Fiction Reviews


Bill the Galactic Hero

(1965 / 2015) Harry Harrison, Gollancz, £8.99, pbk, 160pp, ISBN 978-1-473-20531-4

 

Bill lives on an agricultural world somewhere in the galactic outback of the Empire when a recruiting sergeant arrives in town giving out pep talks and beer in equal measure to entice recruits for the war against the reptilian chingers. All Bill wants to be someday is a Technical Fertilizer Operator, but beer, and a load of pharmaceuticals later soon see him signed up for the Space Troopers.

This is the beginning of a tour of duty that will see him not just do battle with the chingers, but also the military's fearsome administrative bureaucracy and, worse than that, the Empire's litigious civil service. 'Catch 22' is child's play compared to what is in store for hapless Bill as things get worse. Yes, 'worse', despite Bill being awarded a medal by the Emperor himself!

Bill's adventure will take him to the heart of the Empire to the planet Helior where it was so easy to get lost you had to have a guidebook. The planet was all multi-level city and as such had to import oxygen from the agricultural worlds and export carbon dioxide. At one stage he even becomes a G-Man which, those who were around in the 1960s might recall was then commonly a term for Government man or FBI agent but here refers to being a garbage man. Life was not being easy for Bill.

The late Harry Harrison is of course noted for his many SF adventure and thriller novels.

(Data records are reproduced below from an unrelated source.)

(* ===== verification/Database.v ===== *)
(** * The database

    The tables of [database/migrations] the service reads and writes, the
    queries of [database/queries] as functions on them, and the monad in which
    the service runs queries and transactions.

    A table with a natural key is a finite map on that key, so its uniqueness
    constraint holds by construction and an insert that violates it is the
    unique-violation error; row ids ([gen_random_uuid()]) come from a counter,
    and [uuid.Nil] is 0.  Deletions cascade along the foreign keys.  Every
    query may fail for reasons of its own (a lost connection, a serialization
    failure): an oracle says which calls do and with what error. *)

From stdpp Require Import base list strings gmap sets sorting.
From Stdlib Require Import String ZArith Lia.
From S2P Require Import Prelude ConfigTypes.

Local Open Scope string_scope.
Local Open Scope list_scope.

(** ** Tables *)

Abbreviation uuid := nat.
Definition uuid_Nil : uuid := 0%nat.

Inductive EntryType := EntryTypeMCP | EntryTypeSKILL | EntryTypePLUGIN.
#[export] Instance EntryType_eq_dec : EqDecision EntryType.
Proof. solve_decision. Defined.
#[export] Instance EntryType_countable : Countable EntryType.
Proof.
  refine (inj_countable'
    (fun t => match t with EntryTypeMCP => 0%nat | EntryTypeSKILL => 1%nat | EntryTypePLUGIN => 2%nat end)
    (fun n => match n with 0%nat => EntryTypeMCP | 1%nat => EntryTypeSKILL | _ => EntryTypePLUGIN end) _).
  by intros [].
Defined.

Inductive CreationType := CreationTypeAPI | CreationTypeCONFIG.
#[export] Instance CreationType_eq_dec : EqDecision CreationType.
Proof. solve_decision. Defined.

Inductive IconTheme := IconThemeLIGHT | IconThemeDARK.
#[export] Instance IconTheme_eq_dec : EqDecision IconTheme.
Proof. solve_decision. Defined.
#[export] Instance IconTheme_countable : Countable IconTheme.
Proof.
  refine (inj_countable' (fun t => match t with IconThemeLIGHT => true | IconThemeDARK => false end)
    (fun b : bool => if b then IconThemeLIGHT else IconThemeDARK) _).
  by intros [].
Defined.

(** [source]; a JSONB column that is NULL is the empty string. *)
Record SourceRow := {
  so_id : uuid;
  so_creation_type : CreationType;
  so_source_type : SourceType;
  so_source_config : string;
  so_filter_config : string;
  so_sync_schedule : option Z;      (* nanoseconds *)
  so_syncable : bool;
  so_claims : string;
  so_created_at : Z }.

Record RegistryRow := {
  rg_id : uuid;
  rg_creation_type : CreationType;
  rg_claims : string }.

Record EntryRow := { en_id : uuid; en_claims : string }.

Record VersionRow := {
  ve_id : uuid;
  ve_name : string;
  ve_title : string;
  ve_description : string;
  ve_created : Z }.

Record ServerRow := {
  se_website : string;
  se_server_meta : string;
  se_repository : option (string * string * string * string) }. (* url, id, subfolder, type *)

Record PackageRow := {
  pa_registry_url : string;
  pa_version : string;
  pa_runtime_hint : string;
  pa_runtime_arguments : string;
  pa_package_arguments : string;
  pa_env_vars : string;
  pa_sha256 : string;
  pa_transport_url : string;
  pa_transport_headers : string }.

(** [skill] and [plugin]: the columns they share, with the rows of their
    package tables, which belong to one skill or plugin each. *)
Inductive ArtifactStatus := StatusACTIVE | StatusDEPRECATED | StatusARCHIVED.
#[export] Instance ArtifactStatus_eq_dec : EqDecision ArtifactStatus.
Proof. solve_decision. Defined.

Record OciRow := { oc_identifier : string; oc_digest : string; oc_media_type : string }.
Record GitRow := { gp_url : string; gp_ref : string; gp_commit : string; gp_subfolder : string }.

Record ArtifactRow := {
  ar_namespace : string;
  ar_status : ArtifactStatus;
  ar_license : string;
  ar_repository : string;
  ar_icons : string;
  ar_metadata : string;
  ar_extension_meta : string;
  ar_oci : list OciRow;
  ar_git : list GitRow }.

Record SkillRow := {
  sl_row : ArtifactRow;
  sl_compatibility : string;
  sl_allowed_tools : list string }.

But he is also noted for his comedy and arguably famously for The Stainless Steel Rat novels that in the early 1980's came to the attention of a new generation of Brits through their serialization in comic strip form in the weekly 2000AD.  Now (2015), half a century on from its original publication a new cohort will become aware of the absurdly humorous adventures of Bill through the new 'student' film by director Alex (Repo Man) Cox (Iggy Pop soundtrack music video here): which is why Gollancz are republishing the novel.

Today, think of absurd humour in SF and the Hugo-nominated Hitch-Hiker's Guide to the Galaxy probably springs to mind with its: destruction of Earth simply to make a hyperspace by-pass, improbability drive, and restaurant at the end of the universe where one pays for one's staggeringly expensive meal and time journey by depositing a single penny before you leave for the restaurant and letting the power of compound interest do the rest.  Harrison's Bill the Galactic Hero too has a space drive that has a certain logic to it, despite its infeasibility.  Yet Harrison's Bill preceded Hitch-Hiker's Guide to the Galaxy by over a decade; Adams was a comparative latecomer to the party.

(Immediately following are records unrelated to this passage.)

Lemma insertServerIcons_ok vid l o n d n' d' :
  insertServerIcons vid l o n d = (Ok (), n', d') ->
  is_Some (d_server d !! vid) -> wf_content d -> content_step vid d d'.
Proof.
  intros H Hv Hw. eapply (for_each_q_inv (content_step vid d)); [|exact H|by repeat split; apply Hw].
  content_insert.
Qed.

(** ** Well-formedness of entries, versions and pointers *)

Record wf_core (d : DB) : Prop := {
  wf_entry_id : forall k e, d_entry d !! k = Some e -> (0 < en_id e < d_next d)%nat;
  wf_entry_inj : forall k1 k2 e1 e2, d_entry d !! k1 = Some e1 -> d_entry d !! k2 = Some e2 ->
    en_id e1 = en_id e2 -> k1 = k2;
  wf_version_id : forall k r, d_version d !! k = Some r -> (0 < ve_id r < d_next d)%nat;
  wf_version_inj : forall k1 k2 r1 r2, d_version d !! k1 = Some r1 -> d_version d !! k2 = Some r2 ->
    ve_id r1 = ve_id r2 -> k1 = k2;
  wf_version_entry : forall eid v r, d_version d !! (eid, v) = Some r ->
    exists sid ty e, d_entry d !! (sid, ty, ve_name r) = Some e /\ en_id e = eid;
  wf_latest : forall sid name v vid, d_latest d !! (sid, name) = Some (v, vid) ->
    exists ty e r, d_entry d !! (sid, ty, name) = Some e /\ d_version d !! (en_id e, v) = Some r /\
      ve_id r = vid;
  wf_next : (0 < d_next d)%nat }.

Lemma wf_core_proper d d' : core d = core d' -> wf_core d -> wf_core d'.
Proof.
  unfold core. intros E [H1 H2 H3 H4 H5 H6 H7]. injection E as E1 _ _ _ E5 E6 E7.
  split; rewrite <-?E1, <-?E5, <-?E6, <-?E7; done.
Qed.
Lemma publish_run ctx x claimsJSON gateClaims now o n d nm n' d' :
  wf_core d -> executePublishArtifactTransaction ctx x claimsJSON gateClaims now o n d = (Ok nm, n', d') ->
  exists src e r row, managed_sources d = [src] /\ nm = fst src /\
    validateClaimsVisibleBytes ctx gateClaims (so_claims (snd src)) = Ok () /\
    artifact_published x (so_id (snd src)) claimsJSON now e r row d d'.
Proof.
  intros Hwf H. apply transaction_ok in H as (n1 & n2 & H). bind_in H src E. apply getManagedSource_ok in E as [Hsrc ->].
  lift_in H u Hgate. bind_in H eid E. apply getOrCreateEntry_run in E as (e & <- & Hent).
  bind_in H vid E. apply insertArtifactVersionRow_run in E as (Hnone & -> & ->). lift_in H params Ep. destruct params as [st f].
  query_in H vid' E. cbn [fst snd] in E. destruct (match st with None => _ | Some s => _ end) as [enum|] eqn:Est; [|done].
  destruct (k_table _ !! _) eqn:Ek; [done|]. injection E as _ <-. bind_in H u E.
  apply packages_run with (row := f enum) in E; [|rewrite k_table_set; apply lookup_insert_eq].
  rewrite k_set_set, k_table_set, insert_insert_eq, k_table_version, k_table_next in E.
  pose proof (params_run x st f Ep enum Est) as Hrow.
  set (row := k_with (f enum) _) in *. bind_in H u El. apply advanceLatest_ok in El. apply ret_run_ok in H as (-> & _ & ->).
  destruct (entry_stage _ _ _ _ _ _ Hwf Hent) as (Hwf1 & He & Hv1 & Hl1 & Hn1 & Hk1 & Hf1 & Hcase).
  set (r := {| ve_id := d_next d0 |}) in E.
  exists src, e, r, row. split; [done|]. split; [done|]. split; [done|].
  pose proof (wf_core_insert_version d0 _ _ _ e _ r Hwf1 He Hnone eq_refl eq_refl) as Hwf2.
  rewrite E in El. clear E. rewrite El. clear El. set (dv := set_version _ _) in *.
  set (m := <[_ := row]> (k_table d0)) in *. pose proof (k_set_core dv m) as Hcore. pose proof (k_set_content dv m) as Hcont.
  set (dk := k_set dv m) in *. unfold core in Hcore. injection Hcore as Hc1 Hc2 Hc3 Hc4 Hc5 Hc6 Hc7.
  injection Hcont as Hs1 _ _ _ Hs5. destruct Hf1 as (F1 & F2 & F3 & F4 & F5).
  assert (Hlat : latest_after dk (so_id (snd src)) (a_Name (k_common x)) (a_Version (k_common x)) (ve_id r) =
                 latest_after d (so_id (snd src)) (a_Name (k_common x)) (a_Version (k_common x)) (ve_id r)).
  { unfold latest_after. rewrite Hc7. cbn. by rewrite Hl1. }
  change (d_next d0) with (ve_id r). rewrite Hlat. split; cbn [set_latest d_entry d_version d_latest d_source d_registry d_registry_source d_server d_sync].
  - by rewrite Hc5.
  - rewrite Hc5. exact Hcase.
  - by rewrite <-Hv1.
  - rewrite Hc6. cbn. by rewrite Hv1.
  - done.
  - cbn. lia.
  - exact Hrow.
  - rewrite k_table_latest. unfold dk. rewrite k_table_set. unfold m. by rewrite Hk1.
  - done.
  - rewrite Hc2, Hc3, Hc4, Hs1, Hs5. by rewrite <-F1, <-F2, <-F3, <-F4, <-F5.
  - eapply latest_after_wf.
    + eapply core_wf; [exact (k_set_core dv m)|exact Hwf2].
    + rewrite Hc5. exact He.
    + rewrite Hc6. cbn. apply lookup_insert_eq.
    + rewrite Hc7. exact Hl1.
Qed.

(** ** Reading back *)

Definition joined_row (d : DB) (sid : uuid) (position : Z) (name v : string) (e : EntryRow) (r : VersionRow) (row : R) : JoinedRow :=
  {| j_source := sid; j_name := name; j_version := v; j_vid := ve_id r; j_ver := r; j_row := row;
     j_claims := en_claims e; j_is_latest := is_latest (ve_id r) d; j_position := position |}.

Lemma joined_rows_elem sid position d j :
  j ∈ joined_rows sid position d <-> exists ty name e v r row,
    d_entry d !! (sid, ty, name) = Some e /\ d_version d !! (en_id e, v) = Some r /\ k_table d !! ve_id r = Some row /\
    j = joined_row d sid position name v e r row.
Proof.
  unfold joined_rows. rewrite list_elem_of_bind. split.
  - intros ([[[s ty] name] e] & Hj & He%elem_of_map_to_list). destruct (Nat.eqb_spec s sid) as [->|]; [|by apply elem_of_nil in Hj].
    apply list_elem_of_omap in Hj as ([v r] & Hr%elem_of_entry_versions & E). apply fmap_Some in E as (row & Hrow & ->).
    by exists ty, name, e, v, r, row.
  - intros (ty & name & e & v & r & row & He & Hr & Hrow & ->). exists ((sid, ty, name), e).
    split; [|by apply elem_of_map_to_list]. rewrite Nat.eqb_refl. apply list_elem_of_omap. exists (v, r).
    split; [by apply elem_of_entry_versions|]. by rewrite Hrow.
Qed.

(** The rows of a kind belong to entries of its type. *)
Definition kind_wf (d : DB) : Prop :=
  forall sid ty name e v r, d_entry d !! (sid, ty, name) = Some e -> d_version d !! (en_id e, v) = Some r ->
  is_Some (k_table d !! ve_id r) -> ty = k_entry.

If anything the comedy of Bill the Galactic Hero is more satirical than humorous. Yes, it is funny, but there is an oh-so-dark edge to it: its inhabitants have miserable, tragic lives. As such the novel is more in the vein of Stanislaw Lem and Kurt Vonnegut (think Cyberiad (1965) and The Sirens of Titan (1959) respectively). Personally, after the laughs, I find a certain uneasiness follows as in the real world the dawning decade of this century has seen a war over non-existent weapons of mass destruction, a global economic recession due to self-highly paid bankers falsely pricing mortgages in North America and selling them to gullible bankers both there and elsewhere in the world (and then they went on to manipulate their internal exchange rate and while being convicted for that while, despite pleading that they were now reformed, were simultaneously fixing currency exchange rates!  Indeed in Britain we have just had a general election in which independent (non-political) economic bodies announced that no party had provided the hard data to demonstrate that their respective policies might work. Meanwhile the global population continues to grow, biodiversity declines, soil eroded by intensive agriculture, and all against the backdrop of human-induced climate change… You could hardly make it up if you tried! Surely, the equally senseless world of Bill the Galactic Hero is but a hop skip and a jump away?

That we have had works like Catch 22 and similarly veined SFnal humour from Lem, Vonnegut and Harrison, through to Douglas Adams and, dare I say it even Grant and Naylor's Red Dwarf begins to touch on this daftness, that still speaks to us over the decades, surely does say something about the human condition? (Best not dwell on that thought too long.)

Fortunately, you can still laugh at it all. If you like literary satire then this short novel could well be just the tonic you need.